* Instructions for the task *
Search the records for lines that contain the word "Boolean". Copy them all.

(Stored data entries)
(** ** update *)

(** C1, as stated, fails: item 1 exists, the label is supplied and is not
    empty after trimming, yet the update of a 501-character label does not
    succeed; it answers 500 and changes nothing. *)
Lemma put_todo_long_label_fails :
  todos Sample.db1 !! 1 = Some (Stored "Buy milk" 0 1700000000) /\
  String.length (trim Sample.long_label) = 501%nat /\
  trim Sample.long_label <> "" /\
  put_todo 1 (Body (JString Sample.long_label) JUndefined) Sample.db1 =
    (Response 500 (Error "Failed to update todo"), Sample.db1).
Proof.
  split; [apply db1_lookup|]. split; [apply long_label_length|]. split.
  - rewrite long_label_trim. discriminate.
  - rewrite (put_todo_outcome _ _ _ _ db1_lookup). cbv zeta.
    cbn [body_title]. rewrite long_label_trim. reflexivity.
Qed.

(** C1 (amended): for every update(id, {label?, flag?}) with the label
    absent or a text: no item with that id gives 404; otherwise a supplied
    label that is empty after trimming gives 400; otherwise neither field
    supplied gives 400; otherwise a supplied label longer than 500
    characters after trimming gives 500; otherwise the update succeeds with
    200 and returns the updated item, which is also what is stored.  Every
    failure leaves the table unchanged. *)
Theorem put_todo_contract db id (label : option string) (flag : value) :
  let b := Body (text_label label) flag in
  let r := put_todo id b db in
  (todos db !! id = None -> r = (Response 404 (Error "Todo not found"), db)) /\
  (forall old, todos db !! id = Some old ->
     (forall l, label = Some l -> trim l = "" ->
        r = (Response 400 (Error "Title cannot be empty"), db)) /\
     (label = None -> flag = JUndefined ->
        r = (Response 400 (Error "No fields to update"), db)) /\
     (forall l, label = Some l -> trim l <> "" ->
        (500 < String.length (trim l))%nat ->
        r = (Response 500 (Error "Failed to update todo"), db)) /\
     ((label = None /\ flag <> JUndefined) \/
      (exists l, label = Some l /\ trim l <> "" /\
                 (String.length (trim l) <= 500)%nat) ->
      let new := updated old b in
      r = (Response 200
             (TodoItem (Todo id (title new) (Boolean (completed new)) (created_at new))),
           Database (<[id := new]> (todos db)) (auto_increment db)))).
Proof.
  cbv zeta. split.
  - intros Hnone. now rewrite put_todo_eq, Hnone.
  - intros old Hold. rewrite (put_todo_outcome _ _ _ _ Hold). cbv zeta.
    cbn [body_title body_completed].
    repeat split.
    + intros l -> Hl. cbn. now rewrite Hl.
    + intros -> ->. reflexivity.
    + intros l -> Hl Hlen. cbn [text_label].
      apply is_empty_false in Hl. apply fits_title_false in Hlen.
      now rewrite Hl, Hlen.
    + intros [[-> Hflag] | (l & -> & Hl & Hlen)]; cbn [text_label].
      * destruct flag; try reflexivity. now destruct Hflag.
      * apply is_empty_false in Hl. apply fits_title_iff in Hlen.
        now rewrite Hl, Hlen.
Qed.

(** ** create *)

(** C2, as stated, fails: a label of 501 characters is non-empty after
    trimming, yet the create answers 500, not 201, and stores nothing. *)
Lemma post_todos_long_label_fails :
  String.length (trim Sample.long_label) = 501%nat /\
  trim Sample.long_label <> "" /\
  post_todos Sample.clk (Body (JString Sample.long_label) JUndefined) Sample.db0 =
    (Response 500 (Error "Failed to create todo"), Sample.db0).
Proof.
  split; [apply long_label_length|]. split.
  - rewrite long_label_trim. discriminate.
  - rewrite post_todos_text, long_label_trim. reflexivity.
Qed.

(** C2 (amended): for every create whose label is a text that is non-empty
    after trimming and at most 500 characters long after trimming, the
    operation answers 201 with an item whose id is fresh (no stored item has
    it, and it is greater than every stored id), whose flag is false and
    whose label is the trimmed text; the item is stored under that id. *)
Theorem post_todos_creates db clk s c :
  reachable db ->
  trim s <> "" ->
  (String.length (trim s) <= 500)%nat ->
  exists id : Z,
    post_todos clk (Body (JString s) c) db =
      (Response 201 (TodoItem (Todo id (trim s) false (date_now clk))),
       Database (<[id := Stored (trim s) 0 (current_timestamp clk)]> (todos db))
                (id + 1)) /\
    todos db !! id = None /\
    (forall k, is_Some (todos db !! k) -> k < id).
Proof.
  intros Hdb Hs Hlen. exists (auto_increment db).
  apply reachable_ids_below in Hdb.
  apply is_empty_false in Hs. apply fits_title_iff in Hlen.
  rewrite post_todos_text, Hs, Hlen. split; [reflexivity|]. split.
  - now apply ids_below_fresh.
  - intros k [x Hx]. exact (Hdb k x Hx).
Qed.

Lemma post_todos_creates_witness :
  exists id : Z,
    post_todos Sample.clk Sample.buy_milk Sample.db1 =
      (Response 201 (TodoItem (Todo id "Buy milk" false 1700000000123)),
       Database (<[id := Stored "Buy milk" 0 1700000000]> (todos Sample.db1))
                (id + 1)) /\
    todos Sample.db1 !! id = None /\
    (forall k, is_Some (todos Sample.db1 !! k) -> k < id).
Proof.
  apply (post_todos_creates Sample.db1 Sample.clk "Buy milk" JUndefined).
  - exact reachable_db1.
  - discriminate.
  - simpl. lia.
Defined.

(** C3: a create whose label is absent or a text answers 400 exactly when
    the label is missing, empty, or consists only of white space; and when
    it answers 400 the table is unchanged. *)
Theorem post_todos_validation db clk (label : option string) c :
  let r := post_todos clk (Body (text_label label) c) db in
  (status r.1 = 400 <->
     label = None \/ label = Some "" \/
     exists s, label = Some s /\ all_whitespace s = true) /\
  (status r.1 = 400 -> r.2 = db).
Proof.
  cbv zeta. destruct label as [s|]; cbn [text_label].
  - rewrite post_todos_text.
    destruct (is_empty (trim s)) eqn:He.
    + split; [|reflexivity]. split; [intros _|reflexivity].
      right. right. exists s. split; [reflexivity|].
      now apply trim_all_whitespace, is_empty_true.
    + assert (Hne : status (if fits_title (trim s)
          then (Response 201 (TodoItem (Todo (auto_increment db) (trim s) false (date_now clk))),
                Database (<[auto_increment db := Stored (trim s) 0 (current_timestamp clk)]> (todos db))
                         (auto_increment db + 1))
          else (Response 500 (Error "Failed to create todo"), db)).1 <> 400)
        by (destruct (fits_title (trim s)); discriminate).
      split; [|intros E; now destruct Hne]. split; [intros E; now destruct Hne|].
      intros [E | [E | (s' & E & Hw)]]; try discriminate.
      * injection E as ->. discriminate.
      * injection E as <-. apply trim_all_whitespace, is_empty_true in Hw.
        congruence.
  - rewrite post_todos_falsy by reflexivity. split; [|reflexivity].
    split; [now left | reflexivity].
Qed.

(** ** delete *)

(** C4: a delete of an id that no item has answers 404 and leaves the table
    unchanged; a delete of an existing item answers 200, removes that item
    and keeps every other item. *)
Theorem delete_todo_contract db id :
  (todos db !! id = None ->
     delete_todo id db = (Response 404 (Error "Todo not found"), db)) /\
  (is_Some (todos db !! id) ->
     let r := delete_todo id db in
     r.1 = Response 200 (Message "Todo deleted successfully") /\
     todos r.2 !! id = None /\
     (forall k, k <> id -> todos r.2 !! k = todos db !! k) /\
     auto_increment r.2 = auto_increment db).
Proof.
  rewrite delete_todo_eq. split.
  - now intros ->.
  - intros [s ->]. cbv zeta. simpl. split; [reflexivity|]. split.
    + apply lookup_delete_eq.
    + split; [|reflexivity]. intros k Hk. now apply lookup_delete_ne.
Qed.

(** ** get-by-id *)

(** C9: get-by-id answers 404 exactly when no item has the id; otherwise it
    answers 200 with exactly the stored item of that id, and it never
    changes the table. *)
Theorem get_todo_contract db id :
  (status (get_todo id db).1 = 404 <-> todos db !! id = None) /\
  (forall s, todos db !! id = Some s ->
     get_todo id db =
       (Response 200
          (TodoItem (Todo id (title s) (Boolean (completed s)) (created_at s))), db)) /\
  (get_todo id db).2 = db.
Proof.
  rewrite get_todo_eq. destruct (todos db !! id) as [s|]; simpl.
  - repeat split; try discriminate. now intros s' [= ->].
  - repeat split; discriminate.
Qed.

(** ** list-all *)

#[local] Instance created_at_desc_trans : Transitive created_at_desc.
Proof. unfold created_at_desc. intros x y z. lia. Qed.

#[local] Instance created_at_desc_total : Total created_at_desc.
Proof. unfold created_at_desc. intros x y. lia. Qed.

Lemma StronglySorted_lookup {A} (R : relation A) (l : list A) i j a b :
  StronglySorted R l -> (i < j)%nat ->
  l !! i = Some a -> l !! j = Some b -> R a b.
Proof.
  intros Hl. revert i j. induction Hl as [|x l Hl IH Hx]; intros i j Hij Hi Hj.
  - now rewrite lookup_nil in Hi.
  - destruct j as [|j]; [lia|]. rewrite lookup_cons in Hj. simpl in Hj.
    destruct i as [|i].
    + injection Hi as <-. rewrite Forall_forall in Hx. apply Hx.
      eapply list_elem_of_lookup_2. exact Hj.
    + apply (IH i j); [lia | exact Hi | exact Hj].
Qed.

Lemma rows_sorted db :
  StronglySorted created_at_desc
    (merge_sort created_at_desc (row_of <$> map_to_list (todos db))).
Proof. apply StronglySorted_merge_sort; apply _. Qed.

Lemma rows_elem_of db r :
  r ∈ merge_sort created_at_desc (row_of <$> map_to_list (todos db)) <->
  exists id s, todos db !! id = Some s /\ r = row_of (id, s).
Proof.
  rewrite merge_sort_Permutation, list_elem_of_fmap. split.
  - intros ([id s] & -> & Hin). apply elem_of_map_to_list in Hin. now exists id, s.
  - intros (id & s & Hs & ->). exists (id, s). split; [reflexivity|].
    now apply elem_of_map_to_list.
Qed.

(** C5: for every state of the table, list-all answers 200 with all the
    stored items and only them, each once, ordered newest-first: of any two
    items in the list, the earlier one has a creation timestamp no earlier
    than the later one's.  The table is unchanged. *)
Theorem get_todos_newest_first db :
  exists l : list todo,
    get_todos db = (Response 200 (TodoList l), db) /\
    (forall t, t ∈ l <->
       exists id s, todos db !! id = Some s /\
         t = Todo id (title s) (Boolean (completed s)) (created_at s)) /\
    length l = size (todos db) /\
    l ≡ₚ (todo_of_row ∘ row_of) <$> map_to_list (todos db) /\
    (forall i j a b, (i < j)%nat -> l !! i = Some a -> l !! j = Some b ->
       todo_created_at b <= todo_created_at a).
Proof.
  eexists. split; [apply get_todos_eq|]. split; [|split; [|split]].
  - intros t. change (map todo_of_row ?x) with (todo_of_row <$> x).
    rewrite list_elem_of_fmap. split.
    + intros (r & -> & Hr). apply rows_elem_of in Hr as (id & s & Hs & ->).
      now exists id, s.
    + intros (id & s & Hs & ->). exists (row_of (id, s)). split; [reflexivity|].
      apply rows_elem_of. now exists id, s.
  - rewrite length_map, merge_sort_Permutation, length_fmap.
    apply length_map_to_list.
  - change (map todo_of_row ?x) with (todo_of_row <$> x).
    now rewrite merge_sort_Permutation, <- list_fmap_compose.
  - intros i j a b Hij Ha Hb.
    change (map todo_of_row ?x) with (todo_of_row <$> x) in Ha, Hb.
    rewrite list_lookup_fmap in Ha, Hb.
    destruct (_ !! i) as [ra|] eqn:Hra; [|discriminate].
    destruct (_ !! j) as [rb|] eqn:Hrb; [|discriminate].
    injection Ha as <-. injection Hb as <-. simpl.
    exact (StronglySorted_lookup _ _ i j ra rb (rows_sorted db) Hij Hra Hrb).
Qed.

(** ** The client's filter *)

(** C6: for every mirror array, the list filtered by 'active' holds exactly
    the items of the mirror whose completion flag is false: it never
    includes an item with flag true, and it includes every item with flag
    false. *)
Theorem active_filter_excludes_completed (todos : list todo) (t : todo) :
  In t (getFilteredTodos "active" todos) <->
  In t todos /\ todo_completed t = false.
Proof.
  unfold getFilteredTodos. simpl. rewrite filter_In.
  now rewrite negb_true_iff.
Qed.

(** ** Frame of update *)

Lemma put_todo_success id b db :
  status (put_todo id b db).1 = 200 ->
  exists old,
    todos db !! id = Some old /\
    (body_title b = JUndefined \/ exists s, body_title b = JString s) /\
    put_todo id b db =
      (Response 200
         (TodoItem (Todo id (title (updated old b))
                      (Boolean (completed (updated old b)))
                      (created_at (updated old b)))),
       Database (<[id := updated old b]> (todos db)) (auto_increment db)).
Proof.
  destruct (todos db !! id) as [old|] eqn:Hold.
  - rewrite (put_todo_outcome _ _ _ _ Hold). cbv zeta. intros H.
    exists old. split; [reflexivity|].
    destruct (body_title b) eqn:Ht; try discriminate.
    + split; [now left|].
      destruct (defined (body_completed b)); [reflexivity | discriminate].
    + split; [right; now exists s|].
      destruct (is_empty (trim s)); [discriminate|].
      destruct (fits_title (trim s)); [reflexivity | discriminate].
  - rewrite put_todo_eq, Hold. discriminate.
Qed.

* Solution for this exercise *
             (TodoItem (Todo id (title new) (Boolean (completed new)) (created_at new))),
          (TodoItem (Todo id (title s) (Boolean (completed s)) (created_at s))), db)) /\
         t = Todo id (title s) (Boolean (completed s)) (created_at s)) /\
                      (Boolean (completed (updated old b)))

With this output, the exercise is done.